(BRIEF): Stop after the line that contains "apply Permutation_length in"; until then, restate each line of the entries word for word from the very first.

[Collected data]
Lemma activity_units expected l : forall res, Forall (fun us => us.1 ∈ expected /\ us.2 <> "") l ->
  NoDup l.*1 -> (forall u, u ∈ l.*1 -> res !! u = None) ->
  activity_loop expected "" "" res (concat (unit_lines <$> l)) = Ok ("", "", list_to_map l ∪ res).
Proof.
  induction l as [|[u s] l IH]; intros res Hl Hn Hr; cbn [fmap list_fmap concat].
  { cbn. by rewrite (left_id_L ∅ (∪)). }
  apply Forall_cons in Hl as [[Hu Hs] Hl]. apply NoDup_cons in Hn as [Hn1 Hn].
  rewrite activity_unit; [|done..|apply Hr; set_solver]. rewrite IH; try done.
  - rewrite list_to_map_cons. do 2 f_equal. rewrite <- insert_union_l.
    by rewrite <- insert_union_r by (by apply not_elem_of_list_to_map_1).
  - intros x Hx. rewrite lookup_insert_ne; [apply Hr; set_solver|]. intros <-. done.
Qed.

(** What [systemctl show] prints for the configured units is read back as the
    state of each, in whatever order it lists them. *)
Theorem activity_roundtrip l targets : l <> [] -> l.*1 ≡ₚ wt_Unit <$> targets -> NoDup (wt_Unit <$> targets) ->
  Forall (fun us => no_newline us.1 /\ no_newline us.2 /\ us.2 <> "") l -> len (printed l) <= maxAdminBytes ->
  parseWorkloadActivity (printed l) targets = Ok (list_to_map l).
Proof.
  intros Hne Hp Hn Hl Hlen. unfold parseWorkloadActivity. rewrite (proj2 (Z.ltb_ge _ _) Hlen).
  assert (Hs : split newline (printed l) = concat (unit_lines <$> l)).
  { unfold printed. apply split_join; [by destruct l|]. apply Forall_concat, Forall_fmap.
    eapply Forall_impl; [exact Hl|]. intros [u s] (H1 & H2 & _). unfold unit_lines, no_newline in *. cbn [fst snd] in *.
    change (Forall (fun e => all_chars (fun c => c <>? newline) e = true) ["Id=" +:+ u; "ActiveState=" +:+ s; ""]).
    rewrite !Forall_cons, Forall_nil, !all_chars_append, H1, H2. done. }
  rewrite Hs. rewrite (activity_units _ l ∅).
  - cbn [rbind]. assert (Hc : forall e r, commit e "" "" r = Ok ("", "", r)) by done. rewrite Hc. cbn [rbind].
    rewrite (right_id_L ∅ (∪)), map_size_list_to_map by (by rewrite Hp).
    apply Permutation_length in Hp. rewrite !length_fmap in Hp. by rewrite Hp, bool_decide_eq_true_2.
  - apply Forall_forall. intros us Hus. rewrite Forall_forall in Hl. destruct (Hl us Hus) as (_ & _ & Hx).
    split; [|done]. apply elem_of_list_to_set. rewrite <- Hp. apply list_elem_of_fmap. eauto.
  - by rewrite Hp.
  - intros u _. apply lookup_empty.
Qed.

(SOLUTION TO THIS TASK):
Lemma activity_units expected l : forall res, Forall (fun us => us.1 ∈ expected /\ us.2 <> "") l ->
  NoDup l.*1 -> (forall u, u ∈ l.*1 -> res !! u = None) ->
  activity_loop expected "" "" res (concat (unit_lines <$> l)) = Ok ("", "", list_to_map l ∪ res).
Proof.
  induction l as [|[u s] l IH]; intros res Hl Hn Hr; cbn [fmap list_fmap concat].
  { cbn. by rewrite (left_id_L ∅ (∪)). }
  apply Forall_cons in Hl as [[Hu Hs] Hl]. apply NoDup_cons in Hn as [Hn1 Hn].
  rewrite activity_unit; [|done..|apply Hr; set_solver]. rewrite IH; try done.
  - rewrite list_to_map_cons. do 2 f_equal. rewrite <- insert_union_l.
    by rewrite <- insert_union_r by (by apply not_elem_of_list_to_map_1).
  - intros x Hx. rewrite lookup_insert_ne; [apply Hr; set_solver|]. intros <-. done.
Qed.

(** What [systemctl show] prints for the configured units is read back as the
    state of each, in whatever order it lists them. *)
Theorem activity_roundtrip l targets : l <> [] -> l.*1 ≡ₚ wt_Unit <$> targets -> NoDup (wt_Unit <$> targets) ->
  Forall (fun us => no_newline us.1 /\ no_newline us.2 /\ us.2 <> "") l -> len (printed l) <= maxAdminBytes ->
  parseWorkloadActivity (printed l) targets = Ok (list_to_map l).
Proof.
  intros Hne Hp Hn Hl Hlen. unfold parseWorkloadActivity. rewrite (proj2 (Z.ltb_ge _ _) Hlen).
  assert (Hs : split newline (printed l) = concat (unit_lines <$> l)).
  { unfold printed. apply split_join; [by destruct l|]. apply Forall_concat, Forall_fmap.
    eapply Forall_impl; [exact Hl|]. intros [u s] (H1 & H2 & _). unfold unit_lines, no_newline in *. cbn [fst snd] in *.
    change (Forall (fun e => all_chars (fun c => c <>? newline) e = true) ["Id=" +:+ u; "ActiveState=" +:+ s; ""]).
    rewrite !Forall_cons, Forall_nil, !all_chars_append, H1, H2. done. }
  rewrite Hs. rewrite (activity_units _ l ∅).
  - cbn [rbind]. assert (Hc : forall e r, commit e "" "" r = Ok ("", "", r)) by done. rewrite Hc. cbn [rbind].
    rewrite (right_id_L ∅ (∪)), map_size_list_to_map by (by rewrite Hp).
    apply Permutation_length in Hp. rewrite !length_fmap in Hp. by rewrite Hp, bool_decide_eq_true_2.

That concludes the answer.